EXERCISE INSTRUCTIONS: Print the data below exactly, but only the lines from the one containing "rewrite Nat.div_add by lia. lia." down to the one containing "assert (0 <", inclusive.

[Stored data]
↓↓↓

Definition home : string := "C:\Users\sam".
Definition appData : string := "C:\Users\sam\AppData\Roaming".
Definition binDir : string := "C:\npm\node_modules\create-bmd\bin".
Definition steam : string :=
  "C:\Program Files (x86)\Steam\steamapps\common\Bot Maker For Discord".

Definition theHost (known : list obj) : host :=
  Host Win32 (Some appData) None home binDir normalize (parseKnown known)
    stringify (fun error => name error +:+ ": " +:+ message error)
    lower upper.

Definition folder : string := "C:\Users\sam\AppData\Roaming\create-bmd".

Definition emptyWorld (script : list key) : world :=
  World ∅ ∅ script [] [].

Definition onDisk (entries : list (string * node)) (script : list key) : world :=
  World (list_to_map entries) ∅ script [] [].

(** What the operator of the worked example does: the name, the first type
    of the list (Action), the default category, the description, the author
    and no donation link. *)
Definition script : list key :=
  [ Line "My Cool Mod"; Select 0; Line EmptyString; Line "desc"; Line "Alex";
    Line EmptyString ].

(** A machine without the installation and without a configuration. *)
Definition bareHost : host := theHost [].
Definition bareWorld : world := emptyWorld script.
(** ** The chunks *)

Lemma ceil_div_zero (c : nat) : 1 <= c -> ceil_div 0 c = 0.
Proof. intros Hc. unfold ceil_div. apply Nat.div_small. lia. Qed.

Lemma ceil_div_step (m c : nat) :
  0 < m -> 1 <= c -> ceil_div m c = S (ceil_div (m - c) c).
Proof.
  intros Hm Hc. unfold ceil_div.
  destruct (le_lt_dec m c) as [Hle|Hlt].
  - replace (m - c + c - 1) with (c - 1) by lia.
    rewrite (Nat.div_small (c - 1) c) by lia.
    symmetry. apply (Nat.div_unique (m + c - 1) c 1 (m - 1)); lia.
  - replace (m + c - 1) with ((m - c + c - 1) + 1 * c) by lia.
    rewrite Nat.div_add by lia. lia.
Qed.

Lemma ceil_div_positive (m c : nat) : 1 <= c -> 0 < ceil_div m c -> 0 < m.
Proof.
  intros Hc H. destruct m; [|lia].
  rewrite ceil_div_zero in H by exact Hc. lia.
Qed.

(** With enough fuel the loop returns, and what it has pushed is a
    partition in order of the rest of the list into full chunks and
    possibly a shorter last one. *)
Lemma chunk_loop_spec (videoFiles : list string) (c : nat) :
  1 <= c ->
  forall (fuel i : nat) (acc : list (list string)),
    length videoFiles - i < fuel ->
    exists rest : list (list string),
      Batched.chunk_loop fuel videoFiles c i acc = Some (acc ++ rest)
      /\ concat rest = skipn i videoFiles
      /\ length rest = ceil_div (length videoFiles - i) c
      /\ forall g chunk,
           rest !! g = Some chunk ->
           0 < length chunk <= c /\ (S g < length rest -> length chunk = c).
Proof.
  intros Hc. induction fuel as [|fuel IH]; intros i acc Hfuel; [lia|].
  simpl. destruct (i <? length videoFiles)%nat eqn:E.
  - apply Nat.ltb_lt in E.
    destruct (IH (i + c) (acc ++ [Js.slice videoFiles i (i + c)]) ltac:(lia))
      as (rest & Hloop & Hconcat & Hlength & Hchunks).
    assert (Hslice : Js.slice videoFiles i (i + c) = firstn c (skipn i videoFiles)).
    { unfold Js.slice. f_equal. lia. }
    assert (Hlen : length (Js.slice videoFiles i (i + c))
                   = Nat.min c (length videoFiles - i)).
    { rewrite Hslice. rewrite length_take, length_drop. reflexivity. }
    exists (Js.slice videoFiles i (i + c) :: rest). repeat split.
    + rewrite Hloop. rewrite <- app_assoc. reflexivity.
    + simpl. rewrite Hconcat, Hslice.
      replace (i + c) with (c + i) by lia.
      rewrite <- List.skipn_skipn. apply List.firstn_skipn.
    + simpl. rewrite Hlength.
      rewrite (ceil_div_step (length videoFiles - i) c) by lia.
      do 2 f_equal. lia.
    + destruct g as [|g]; simpl in H.
      * injection H as <-. rewrite Hlen. lia.
      * apply Hchunks in H. lia.
    + destruct g as [|g]; simpl in H.
      * injection H as <-. rewrite Hlen. lia.
      * apply Hchunks in H. lia.
    + destruct g as [|g]; simpl in H; simpl; intros Hlast.
      * injection H as <-. rewrite Hlen.
        assert (0 < length videoFiles - (i + c)).
        { apply (ceil_div_positive _ c Hc). lia. }
        lia.
      * apply Hchunks in H. apply H. lia.
  - apply Nat.ltb_ge in E. exists []. repeat split.
    + rewrite app_nil_r. reflexivity.
    + simpl. symmetry. apply drop_ge. exact E.
    + simpl. replace (length videoFiles - i) with 0 by lia.
      symmetry. apply ceil_div_zero. exact Hc.
    + rewrite lookup_nil in H. discriminate H.
    + rewrite lookup_nil in H. discriminate H.
    + rewrite lookup_nil in H. discriminate H.
Qed.
(** X1. [len] of a repository is the number of its records, and the sort
    inside [__len__] leaves the list of a repository as it is. *)
Theorem len_counts_records (cs : list call) (l : list Person) :
  run cs __init__ = Some l →
  __len__ l = Return (Z.of_nat (length l)) l.
Proof.
  intros Hwf%run_init_wf. unfold __len__, bind. by rewrite sort_wf.
Qed.

Lemma len_counts_records_witness :
  __len__ [john; mary; mike5; mike7] = Return 4 [john; mary; mike5; mike7].
Proof.
  apply (len_counts_records repo_for_tests_calls [john; mary; mike5; mike7]).
  reflexivity.
Defined.

(** X2. An [add] that returns has put the record in and kept every other
    one: the new list holds the new record and the old records and nothing
    else, [len] has grown by one, and [find_by_id] still returns each old
    record for its id. *)
Theorem add_keeps_records (cs : list call) (l l' : list Person) (v : value) :
  run cs __init__ = Some l → add v l = Return tt l' →
  ∃ p, v = VPerson p ∧ l' ≡ₚ p :: l ∧
       __len__ l' = Return (Z.of_nat (length l) + 1) l' ∧
       ∀ q, q ∈ l → find_by_id (VScalar (id q)) l' = Return q l'.
Proof.
  intros Hwf%run_init_wf Hadd.
  destruct (add_return_inv v l l' Hadd) as (p & k & -> & Hk & Hpos & Habs).
  destruct (add_fresh p k l) as (l'' & Hadd' & Hwf' & Hperm); [done..| |].
  { by apply find_from_absent_iff. }
  assert (l'' = l') as -> by congruence.
  exists p. split_and!; [done..| |].
  - unfold __len__, bind. rewrite sort_wf by done. unfold_M.
    pose proof (Permutation_length Hperm) as Hlen. simpl in Hlen.
    rewrite Hlen. f_equal. lia.
  - intros q Hq.
    assert (q ∈ l') as Hq' by (rewrite Hperm; by right).
    destruct (ascending_from_elem 0 l' q Hwf' Hq') as (b & Hb & Hbpos).
    destruct (find_from_unique 0 l' q b Hwf' Hq' Hb) as [Hne Hlook].
    destruct (find_by_id_present b l' Hbpos Hne) as (q' & Hq'' & _ & Hfind).
    rewrite Hb, Hfind. congruence.
Qed.

Lemma add_keeps_records_witness :
  ∃ p, VPerson (mkPerson (SInt 3) "Sophie" "9" "D") = VPerson p ∧
       [john; mary; mkPerson (SInt 3) "Sophie" "9" "D"; mike5; mike7] ≡ₚ
         p :: [john; mary; mike5; mike7] ∧
       __len__ [john; mary; mkPerson (SInt 3) "Sophie" "9" "D"; mike5; mike7] =
         Return (Z.of_nat (length [john; mary; mike5; mike7]) + 1)
           [john; mary; mkPerson (SInt 3) "Sophie" "9" "D"; mike5; mike7] ∧
       ∀ q, q ∈ [john; mary; mike5; mike7] →
            find_by_id (VScalar (id q))
              [john; mary; mkPerson (SInt 3) "Sophie" "9" "D"; mike5; mike7] =
            Return q
              [john; mary; mkPerson (SInt 3) "Sophie" "9" "D"; mike5; mike7].
Proof.
  apply (add_keeps_records repo_for_tests_calls); reflexivity.
Defined.

(** X3. [find] with a positive integer id on any list, well formed or not,
    returns the position of the first record with that id, and -1 exactly
    when no record has it; the list is not changed. *)
Theorem find_first_match (l : list Person) (k : Z) :
  0 < k →
  ∃ i : Z, find (VInt k) l = Return i l ∧
    ((i = -1 ∧ ∀ q, q ∈ l → id q ≠ SInt k) ∨
     (0 ≤ i < Z.of_nat (length l) ∧
      ∃ p, l !! Z.to_nat i = Some p ∧ id p = SInt k ∧
           ∀ (j : nat) q, (j < Z.to_nat i)%nat → l !! j = Some q →
                          id q ≠ SInt k)).
Proof.
  intros Hk. exists (find_from (VInt k) l 0). split; [by apply find_valid|].
  destruct (Z.eq_dec (find_from (VInt k) l 0) (-1)) as [Habs|Hpres].
  - left. split; [done|]. by apply find_from_absent_iff.
  - right. destruct (find_from_range (VInt k) l 0) as [?|Hr]; [done|].
    split; [lia|].
    destruct (find_from_present (VInt k) l 0) as (p & Hp & Hpk%py_eq_int);
      [lia|done|].
    rewrite Z.sub_0_r in Hp. exists p. split_and!; [done..|].
    intros j q Hj Hq Hqk%py_eq_int.
    rewrite (find_from_first (VInt k) l 0 j q) in Hqk; [done| |lia|done].
    left. lia.
Qed.
(** The clock and the date parser of the platform:
    - [Date_parse s] is [new Date(s).getTime()], [None] for [NaN]
      (an invalid date);
    - [toISOString t] is [new Date(t).toISOString()] for a valid time
      value [t]; on an invalid date the method throws a [RangeError];
    - [now] is the time value of [new Date()]. *)
Section Renderer.
Variable Date_parse : string -> option Z.
Variable toISOString : Z -> string.

Definition summary_heading (now : Z) (count : nat) : string :=
  "THREAT FEED SECURITY ALERT SUMMARY" +:+ LF
  +:+ "=====================================" +:+ LF +:+ LF
  +:+ "Generated: " +:+ toISOString now +:+ LF
  +:+ "Total vulnerable packages found: " +:+ pretty count +:+ LF +:+ LF.

Definition clean_message : string :=
  "✅ No vulnerable packages found in your projects." +:+ LF
  +:+ "All packages in your Veracode SCA projects are clean." +:+ LF.

Definition alert_message : string :=
  "🚨 IMMEDIATE ATTENTION REQUIRED!" +:+ LF
  +:+ "The following packages in your projects match known threats:" +:+ LF +:+ LF.

Definition action_required : string :=
  LF +:+ "⚠️  ACTION REQUIRED:" +:+ LF
  +:+ "1. Review the above packages immediately" +:+ LF
  +:+ "2. Update or remove vulnerable packages" +:+ LF
  +:+ "3. Check for alternative secure packages" +:+ LF
  +:+ "4. Run security scans on affected projects" +:+ LF.

(** The text one call of the [matches.forEach] callback appends. *)
Definition match_block (index : nat) (m : VulnerableMatch) : string :=
  pretty (index + 1)%nat +:+ ". Package: " +:+ name (m_threatPackage m)
    +:+ "@" +:+ version (m_threatPackage m) +:+ LF
  +:+ "   Ecosystem: " +:+ ecosystem (m_threatPackage m) +:+ LF
  +:+ "   Threat Indicators: "
    +:+ String.concat ", " (List.map fst (indicators (m_threatPackage m))) +:+ LF
  +:+ "   Workspace: " +:+ ws_name (m_workspace m)
    +:+ " (" +:+ ws_id (m_workspace m) +:+ ")" +:+ LF
  +:+ "   Project: " +:+ pr_name (m_project m)
    +:+ " (" +:+ pr_id (m_project m) +:+ ")" +:+ LF
  +:+ "   Library ID: " +:+ lib_id (m_library m) +:+ LF
  +:+ "   Library License: " +:+ lib_license (m_library m) +:+ LF
  +:+ "   Threat Created: " +:+ created (m_threatPackage m) +:+ LF
  +:+ "   Library Vulnerabilities: "
    +:+ pretty (List.length (lib_vulnerabilities (m_library m))) +:+ LF
  +:+ LF.

(** [matches.forEach((match, index) => { summary += ... })] *)
Fixpoint match_blocks (index : nat) (matches : list VulnerableMatch) (summary : string)
  : string :=
  match matches with
  | [] => summary
  | m :: rest => match_blocks (S index) rest (summary +:+ match_block index m)
  end.

Definition generateSummary (now : Z) (matches : list VulnerableMatch) : string :=
  let summary := summary_heading now (List.length matches) in
  if Nat.eqb (List.length matches) 0
  then summary +:+ clean_message
  else match_blocks 0 matches (summary +:+ alert_message) +:+ action_required.

(** The summary of no match, around its timestamp. *)
Definition summary_before_timestamp : string :=
  "THREAT FEED SECURITY ALERT SUMMARY" +:+ LF
  +:+ "=====================================" +:+ LF +:+ LF
  +:+ "Generated: ".

Definition clean_summary_after_timestamp : string :=
  LF +:+ "Total vulnerable packages found: 0" +:+ LF +:+ LF +:+ clean_message.

(** *** The table *)

Definition table_heading (now : Z) (count : nat) : string :=
  "MALICIOUS PACKAGES FROM THREAT FEED" +:+ LF
  +:+ "=====================================" +:+ LF +:+ LF
  +:+ "Generated: " +:+ toISOString now +:+ LF
  +:+ "Total packages in threat feed: " +:+ pretty count +:+ LF +:+ LF.

Definition table_note : string :=
  LF
  +:+ "Note: This table contains all packages from the Phylum threat feed." +:+ LF
  +:+ "Packages that match your project libraries are highlighted in the summary.txt file."
  +:+ LF.

(** [(a, b) => new Date(b.created).getTime() - new Date(a.created).getTime()] *)
Definition compareCreated (a b : PhylumThreatPackage) : option Z :=
  match Date_parse (created b), Date_parse (created a) with
  | Some tb, Some ta => Some (tb - ta)
  | _, _ => None
  end.

(** [new Date(pkg.created).toISOString().split('T')[0]] *)
Definition dateAdded (pkg : PhylumThreatPackage) : Outcome string :=
  match Date_parse (created pkg) with
  | Some t => Returned (before_T (toISOString t))
  | None => Thrown (RangeError "Invalid time value")
  end.

Record Widths := {
  maxDateLength : nat;
  maxEcosystemLength : nat;
  maxPackageNameLength : nat;
  maxVersionLength : nat
}.

Definition initial_widths : Widths :=
  {| maxDateLength := 10;        (* "Date Added" length *)
     maxEcosystemLength := 9;    (* "Ecosystem" length *)
     maxPackageNameLength := 12; (* "Package Name" length *)
     maxVersionLength := 15      (* "Package Version" length *) |}.

(** The callback of the first [sortedPackages.forEach]. *)
Definition measure (w : Widths) (pkg : PhylumThreatPackage) : Outcome Widths :=
  bind (dateAdded pkg) (fun dateAdded =>
  let ecosystem := orUnknown (ecosystem pkg) in
  let packageName := orUnknown (name pkg) in
  let packageVersion := orUnknown (version pkg) in
  Returned
    {| maxDateLength := Nat.max (maxDateLength w) (String.length dateAdded);
       maxEcosystemLength := Nat.max (maxEcosystemLength w) (String.length ecosystem);
       maxPackageNameLength := Nat.max (maxPackageNameLength w) (String.length packageName);
       maxVersionLength := Nat.max (maxVersionLength w) (String.length packageVersion) |}).

Definition row_of (w : Widths) (c1 c2 c3 c4 : string) : string :=
  "| " +:+ padEnd c1 (maxDateLength w)
  +:+ " | " +:+ padEnd c2 (maxEcosystemLength w)
  +:+ " | " +:+ padEnd c3 (maxPackageNameLength w)
  +:+ " | " +:+ padEnd c4 (maxVersionLength w) +:+ " |" +:+ LF.

Definition header (w : Widths) : string :=
  row_of w "Date Added" "Ecosystem" "Package Name" "Package Version".

Definition separator (w : Widths) : string :=
  "|" +:+ repeat_string "-" (maxDateLength w + 2)
  +:+ "|" +:+ repeat_string "-" (maxEcosystemLength w + 2)
  +:+ "|" +:+ repeat_string "-" (maxPackageNameLength w + 2)
  +:+ "|" +:+ repeat_string "-" (maxVersionLength w + 2) +:+ "|" +:+ LF.

(** The callback of the second [sortedPackages.forEach]. *)
Definition add_row (w : Widths) (table : string) (pkg : PhylumThreatPackage)
  : Outcome string :=
  bind (dateAdded pkg) (fun dateAdded =>
  let ecosystem := orUnknown (ecosystem pkg) in
  let packageName := orUnknown (name pkg) in
  let packageVersion := orUnknown (version pkg) in
  let row := row_of w dateAdded ecosystem packageName packageVersion in
  Returned (table +:+ row)).

(** The [else] branch from the column widths on, given the elements
    that [sortedPackages] holds after the sort. *)
Definition render_sorted (table : string) (sortedPackages : list PhylumThreatPackage)
  : Outcome string :=
  bind (forEach measure sortedPackages initial_widths) (fun w =>
  let table := table +:+ header w +:+ separator w in
  bind (forEach (add_row w) sortedPackages table) (fun table =>
  Returned (table +:+ table_note))).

↑↑↑

PROBLEM SOLUTION:
    rewrite Nat.div_add by lia. lia.
Qed.

Lemma ceil_div_positive (m c : nat) : 1 <= c -> 0 < ceil_div m c -> 0 < m.
Proof.
  intros Hc H. destruct m; [|lia].
  rewrite ceil_div_zero in H by exact Hc. lia.
Qed.

(** With enough fuel the loop returns, and what it has pushed is a
    partition in order of the rest of the list into full chunks and
    possibly a shorter last one. *)
Lemma chunk_loop_spec (videoFiles : list string) (c : nat) :
  1 <= c ->
  forall (fuel i : nat) (acc : list (list string)),
    length videoFiles - i < fuel ->
    exists rest : list (list string),
      Batched.chunk_loop fuel videoFiles c i acc = Some (acc ++ rest)
      /\ concat rest = skipn i videoFiles
      /\ length rest = ceil_div (length videoFiles - i) c
      /\ forall g chunk,
           rest !! g = Some chunk ->
           0 < length chunk <= c /\ (S g < length rest -> length chunk = c).
Proof.
  intros Hc. induction fuel as [|fuel IH]; intros i acc Hfuel; [lia|].
  simpl. destruct (i <? length videoFiles)%nat eqn:E.
  - apply Nat.ltb_lt in E.
    destruct (IH (i + c) (acc ++ [Js.slice videoFiles i (i + c)]) ltac:(lia))
      as (rest & Hloop & Hconcat & Hlength & Hchunks).
    assert (Hslice : Js.slice videoFiles i (i + c) = firstn c (skipn i videoFiles)).
    { unfold Js.slice. f_equal. lia. }
    assert (Hlen : length (Js.slice videoFiles i (i + c))
                   = Nat.min c (length videoFiles - i)).
    { rewrite Hslice. rewrite length_take, length_drop. reflexivity. }
    exists (Js.slice videoFiles i (i + c) :: rest). repeat split.
    + rewrite Hloop. rewrite <- app_assoc. reflexivity.
    + simpl. rewrite Hconcat, Hslice.
      replace (i + c) with (c + i) by lia.
      rewrite <- List.skipn_skipn. apply List.firstn_skipn.
    + simpl. rewrite Hlength.
      rewrite (ceil_div_step (length videoFiles - i) c) by lia.
      do 2 f_equal. lia.
    + destruct g as [|g]; simpl in H.
      * injection H as <-. rewrite Hlen. lia.
      * apply Hchunks in H. lia.
    + destruct g as [|g]; simpl in H.
      * injection H as <-. rewrite Hlen. lia.
      * apply Hchunks in H. lia.
    + destruct g as [|g]; simpl in H; simpl; intros Hlast.
      * injection H as <-. rewrite Hlen.
        assert (0 < length videoFiles - (i + c)).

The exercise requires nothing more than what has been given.